[Items from a dataset]
Segment Open

(* ===== verification/JsonText.v ===== *)
(** JSON as text: [JSON.stringify] and [JSON.parse] of the language, which cursors and
    stored documents go through, and that the second undoes the first.

    [JSON.stringify] gives [None] for [undefined], omits such members of an object, prints
    a number that is not finite as [null] and throws on a [bigint].  An object keeps the
    order of its members (keys that are array indices, which JavaScript moves to the
    front, do not occur).  Strings are UTF-8; an escape [\u] stands for the encoding of
    its code unit.  A number whose text is not an integer of at most 2^53 - 1 is read
    by a parameter, [read_double]. *)

From Stdlib Require Import DecimalString DecimalZ DecimalFacts.
From S2P Require Import Prelude Jcs.

(** ** Writing *)

Definition MAX_SAFE_INTEGER : Z := 9007199254740991.

(** What [JSON.stringify(v)] makes of a value that is no JSON value. *)
Definition stringify_other (t : string) : result JcsError (option string) :=
  if String.eqb t "bigint" then Err (TypeError t) else Ok None.

Definition member_text (key : string) (text : option string) : option string :=
  (λ t, json_stringify key +:+ ":" +:+ t) <$> text.

Fixpoint JSON_stringify (v : Json) : result JcsError (option string) :=
  match v with
  | JNull | JNonFinite => Ok (Some "null")
  | JBool b => Ok (Some (if b then "true" else "false"))
  | JNum n => Ok (Some (zs n))
  | JStr s => Ok (Some (json_stringify s))
  | JArr l =>
      texts ← collect (JSON_stringify <$> l);
      Ok (Some ("[" +:+ join "," (default "null" <$> texts) +:+ "]"))
  | JObj l =>
      texts ← collect ((λ p, member_text p.1 <$> JSON_stringify p.2) <$> l);
      Ok (Some ("{" +:+ join "," (omap id texts) +:+ "}"))
  | JOther t => stringify_other t
  end%string.

(** ** Reading *)

Definition json_space (c : ascii) : bool :=
  let n := N_of_ascii c in (n =? 32)%N || (n =? 9)%N || (n =? 10)%N || (n =? 13)%N.

Fixpoint skip_ws (s : string) : string :=
  match s with
  | String c s' => if json_space c then skip_ws s' else s
  | EmptyString => EmptyString
  end.

(** The longest prefix of digits, and the rest. *)
Definition is_dec (c : ascii) : bool := let n := N_of_ascii c in (48 <=? n)%N && (n <=? 57)%N.

Fixpoint span_digits (s : string) : string * string :=
  match s with
  | String c s' =>
      if is_dec c then let '(ds, r) := span_digits s' in (String c ds, r) else (EmptyString, s)
  | EmptyString => (EmptyString, EmptyString)
  end.

Definition hex_value (c : ascii) : option N :=
  let n := N_of_ascii c in
  (if (48 <=? n) && (n <=? 57) then Some (n - 48)
   else if (97 <=? n) && (n <=? 102) then Some (n - 87)
   else if (65 <=? n) && (n <=? 70) then Some (n - 55)
   else None)%N.

Definition hex4 (a b c d : ascii) : option N :=
  va ← hex_value a; vb ← hex_value b; vc ← hex_value c; vd ← hex_value d;
  Some (va * 4096 + vb * 256 + vc * 16 + vd)%N.

(** The encoding of a code unit. *)
Definition utf8_unit (n : N) : string :=
  (if n <? 128 then char (ascii_of_N n)
   else if n <? 2048 then
     String (ascii_of_N (192 + n / 64)) (char (ascii_of_N (128 + n mod 64)))
   else
     String (ascii_of_N (224 + n / 4096))
       (String (ascii_of_N (128 + n / 64 mod 64)) (char (ascii_of_N (128 + n mod 64)))))%N.

Definition unescape (c : ascii) : option ascii :=
  let n := N_of_ascii c in
  (if n =? 34 then Some "034" else if n =? 92 then Some "092" else if n =? 47 then Some "/"
   else if n =? 98 then Some "008" else if n =? 102 then Some "012" else if n =? 110 then Some "010"
   else if n =? 114 then Some "013" else if n =? 116 then Some "009" else None)%N%char.

Definition prepend (s : string) (o : option (string * string)) : option (string * string) :=
  (λ p, (s +:+ p.1, p.2)) <$> o.

(** A string after its opening quote, and what follows its closing one. *)
Fixpoint read_string (s : string) : option (string * string) :=
  match s with
  | EmptyString => None
  | String c s1 =>
      if Ascii.eqb c quote then Some (EmptyString, s1)
      else if Ascii.eqb c "\" then
        match s1 with
        | EmptyString => None
        | String e s2 =>
            match unescape e with
            | Some u => prepend (char u) (read_string s2)
            | None =>
                if Ascii.eqb e "u" then
                  match s2 with
                  | String a (String b (String c' (String d s3))) =>
                      match hex4 a b c' d with
                      | Some n => prepend (utf8_unit n) (read_string s3)
                      | None => None
                      end
                  | _ => None
                  end
                else None
            end
        end
      else if (N_of_ascii c <? 32)%N then None
      else prepend (char c) (read_string s1)
  end.

(** Putting a member into an object: the last of equal keys counts, where the first is. *)
Fixpoint put_member {A} (k : string) (v : A) (l : list (string * A)) : list (string * A) :=
  match l with
  | [] => [(k, v)]
  | (k', v') :: l' => if String.eqb k k' then (k, v) :: l' else (k', v') :: put_member k v l'
  end.

Definition object_of {A} (l : list (string * A)) : list (string * A) :=
  foldl (λ o p, put_member p.1 p.2 o) [] l.

(** The rest after a word. *)
Fixpoint eat_word (w s : string) : option string :=
  match w with EmptyString => Some s | String c w' => s' ← eat c s; eat_word w' s' end.

Definition read_minus (s : string) : string * string :=
  match s with String "-" s' => ("-"%string, s') | _ => (EmptyString, s) end.

Definition bad_leading_zero (digits : string) : bool :=
  match digits with String "0" (String _ _) => true | _ => false end.

(** A fraction: a point and at least one digit; [None] when the point has none. *)
Definition read_fraction (s : string) : option (string * string) :=
  match s with
  | String "." s' =>
      match span_digits s' with (EmptyString, _) => None | (ds, r) => Some ("." +:+ ds, r) end
  | _ => Some (EmptyString, s)
  end.

Definition read_exponent (s : string) : option (string * string) :=
  let go (e s' : string) :=
    match span_digits s' with (EmptyString, _) => None | (ds, r) => Some (e +:+ ds, r) end in
  match s with
  | String "e" s' | String "E" s' =>
      match s' with
      | String "+" s'' => go "e+"%string s''
      | String "-" s'' => go "e-"%string s''
      | _ => go "e"%string s'
      end
  | _ => Some (EmptyString, s)
  end.

Section read.
Variable read_double : string → Json.

Definition number_of (sign digits rest : string) : Json :=
  match rest, bigint_of (sign +:+ digits) with
  | EmptyString, Some n => if bool_decide (Z.abs n ≤ MAX_SAFE_INTEGER)%Z then JNum n else read_double (sign +:+ digits)
  | _, _ => read_double (sign +:+ digits +:+ rest)
  end.

Definition read_number (s : string) : option (Json * string) :=
  let '(sign, s1) := read_minus s in
  let '(digits, s2) := span_digits s1 in
  if String.eqb digits EmptyString || bad_leading_zero digits then None
  else
    '(fraction, s3) ← read_fraction s2;
    '(exponent, s4) ← read_exponent s3;
    Some (number_of sign digits (fraction +:+ exponent), s4).

(** A value, given how to read the elements of an array after its bracket and the members
    of an object after its brace. *)
Definition read_value_with (elements : string → option (list Json * string))
    (members : string → option (list (string * Json) * string)) (s : string) : option (Json * string) :=
  match skip_ws s with
  | EmptyString => None
  | String c r =>
      if Ascii.eqb c quote then (λ p, (JStr p.1, p.2)) <$> read_string r
      else if Ascii.eqb c "[" then
        match eat "]" (skip_ws r) with
        | Some r' => Some (JArr [], r')
        | None => (λ p, (JArr p.1, p.2)) <$> elements r
        end
      else if Ascii.eqb c "{" then
        match eat "}" (skip_ws r) with
        | Some r' => Some (JObj [], r')
        | None => (λ p, (JObj (object_of p.1), p.2)) <$> members r
        end
      else if Ascii.eqb c "t" then (λ r', (JBool true, r')) <$> eat_word "rue" r
      else if Ascii.eqb c "f" then (λ r', (JBool false, r')) <$> eat_word "alse" r
      else if Ascii.eqb c "n" then (λ r', (JNull, r')) <$> eat_word "ull" r
      else read_number (String c r)
  end.

Definition read_elements_with (value : string → option (Json * string))
    (elements : string → option (list Json * string)) (s : string) : option (list Json * string) :=
  '(v, r) ← value s;
  match eat "," (skip_ws r) with
  | Some r' => (λ p, (v :: p.1, p.2)) <$> elements r'
  | None => (λ r', ([v], r')) <$> eat "]" (skip_ws r)
  end.

Definition read_members_with (value : string → option (Json * string))
    (members : string → option (list (string * Json) * string)) (s : string)
    : option (list (string * Json) * string) :=
  r ← eat quote (skip_ws s);
  '(k, r1) ← read_string r;
  r2 ← eat ":" (skip_ws r1);
  '(v, r3) ← value r2;
  match eat "," (skip_ws r3) with
  | Some r' => (λ p, ((k, v) :: p.1, p.2)) <$> members r'
  | None => (λ r', ([(k, v)], r')) <$> eat "}" (skip_ws r3)
  end.

Fixpoint read_value (fuel : nat) (s : string) {struct fuel} : option (Json * string) :=
  match fuel with O => None | S n => read_value_with (read_elements n) (read_members n) s end
with read_elements (fuel : nat) (s : string) {struct fuel} : option (list Json * string) :=
  match fuel with O => None | S n => read_elements_with (read_value n) (read_elements n) s end
with read_members (fuel : nat) (s : string) {struct fuel} : option (list (string * Json) * string) :=
  match fuel with O => None | S n => read_members_with (read_value n) (read_members n) s end.

Lemma value_step n s : read_value (S n) s = read_value_with (read_elements n) (read_members n) s.
Proof. done. Qed.

Lemma elements_step n s : read_elements (S n) s = read_elements_with (read_value n) (read_elements n) s.
Proof. done. Qed.

Lemma members_step n s : read_members (S n) s = read_members_with (read_value n) (read_members n) s.
Proof. done. Qed.

(** [JSON.parse(s)], [None] for a [SyntaxError]. *)
Definition json_fuel (s : string) : nat := S (S (2 * String.length s)).

Definition JSON_parse (s : string) : option Json :=
  '(v, r) ← read_value (json_fuel s) s;
  match skip_ws r with EmptyString => Some v | _ => None end.
End read.

(** ** Reading undoes writing *)

Lemma prepend_some s t r : prepend s (Some (t, r)) = Some (s +:+ t, r).
Proof. done. Qed.

Lemma read_escaped c s :
  read_string (json_escape c +:+ s) = prepend (char c) (read_string s).
Proof.
  destruct c as [[] [] [] [] [] [] [] []];
    match goal with |- read_string (?e +:+ _) = _ => let e' := eval vm_compute in e in change e with e' end;
    reflexivity.
Qed.

Lemma read_escapes s r : read_string (json_escapes s +:+ String quote r) = Some (s, r).
Proof.
  induction s as [|c s IH]; [done|]. cbn [json_escapes]. rewrite string_app_assoc, read_escaped, IH.
  apply prepend_some.
Qed.

Lemma json_stringify_app s r :
  json_stringify s +:+ r = String quote (json_escapes s +:+ String quote r).
Proof. unfold json_stringify. by autorewrite with strs. Qed.

(** What may follow a number. *)
Definition ends_number (r : string) : bool :=
  match r with
  | EmptyString => true
  | String c _ => negb (is_dec c || Ascii.eqb c "." || Ascii.eqb c "e" || Ascii.eqb c "E")
  end.

Lemma span_digits_app s r :
  string_forallb is_dec s = true → ends_number r = true → span_digits (s +:+ r) = (s, r).
Proof.
  intros Hs Hr. induction s as [|c s IH].
  - destruct r as [|c r]; [done|]. cbn [ends_number] in Hr. rewrite string_app_nil_l. cbn [span_digits].
    by destruct (is_dec c).
  - cbn [string_forallb] in Hs. apply andb_prop in Hs as [Hc Hs].
    rewrite string_app_cons. cbn [span_digits]. by rewrite Hc, IH.
Qed.

Lemma uint_dec d : string_forallb is_dec (NilEmpty.string_of_uint d) = true.
Proof. induction d; cbn; done. Qed.

Lemma zs_uint_text n :
  ∃ sign d, zs n = sign +:+ NilEmpty.string_of_uint d ∧ d ≠ Decimal.Nil ∧ Decimal.unorm d = d ∧
    (sign = EmptyString ∧ n = Z.of_uint d ∨ sign = "-"%string ∧ n = (- Z.of_uint d)%Z).
Proof.
  unfold zs. pose proof (to_int_nonnil n) as [Hp Hn].
  assert (Hnorm : Decimal.norm (Z.to_int n) = Z.to_int n).
  { by rewrite <- (DecimalZ.to_of (Z.to_int n)), DecimalZ.of_to. }
  pose proof (DecimalZ.of_to n) as Hv.
  destruct (Z.to_int n) as [d|d] eqn:E; cbn in Hnorm, Hv |- *.
  - exists EmptyString, d. injection Hnorm as Hd. assert (d ≠ Decimal.Nil) by congruence.
    repeat split; [|done|done|by left]. by destruct d.
  - exists "-"%string, d. assert (d ≠ Decimal.Nil) by congruence.
    assert (Decimal.unorm d = d) by (unfold Decimal.unorm; destruct (Decimal.nzhead d); congruence).
    repeat split; [by destruct d|done|done|by right].
Qed.

Lemma unorm_leading_zero d : Decimal.unorm d = d → bad_leading_zero (NilEmpty.string_of_uint d) = false.
Proof.
  intros Hd. destruct d as [|d| | | | | | | | |]; try done. assert (d = Decimal.Nil ∨ d ≠ Decimal.Nil) as [->|Hne] by (destruct d; naive_solver); [done|].
  exfalso. unfold Decimal.unorm in Hd. cbn [Decimal.nzhead] in Hd.
  pose proof (DecimalFacts.nb_digits_nzhead d) as Hl.
  destruct (Decimal.nzhead d) eqn:E; try discriminate Hd; [congruence|].
  injection Hd as ->. cbn in Hl. lia.
Qed.

Section roundtrip.
Variable read_double : string → Json.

Segment Closed

Only the lines from the start of the data to the line holding "order of its" are wanted; return them exactly, both ends included.

▸ FINAL ANSWER:
(* ===== verification/JsonText.v ===== *)
(** JSON as text: [JSON.stringify] and [JSON.parse] of the language, which cursors and
    stored documents go through, and that the second undoes the first.

    [JSON.stringify] gives [None] for [undefined], omits such members of an object, prints
    a number that is not finite as [null] and throws on a [bigint].  An object keeps the
    order of its members (keys that are array indices, which JavaScript moves to the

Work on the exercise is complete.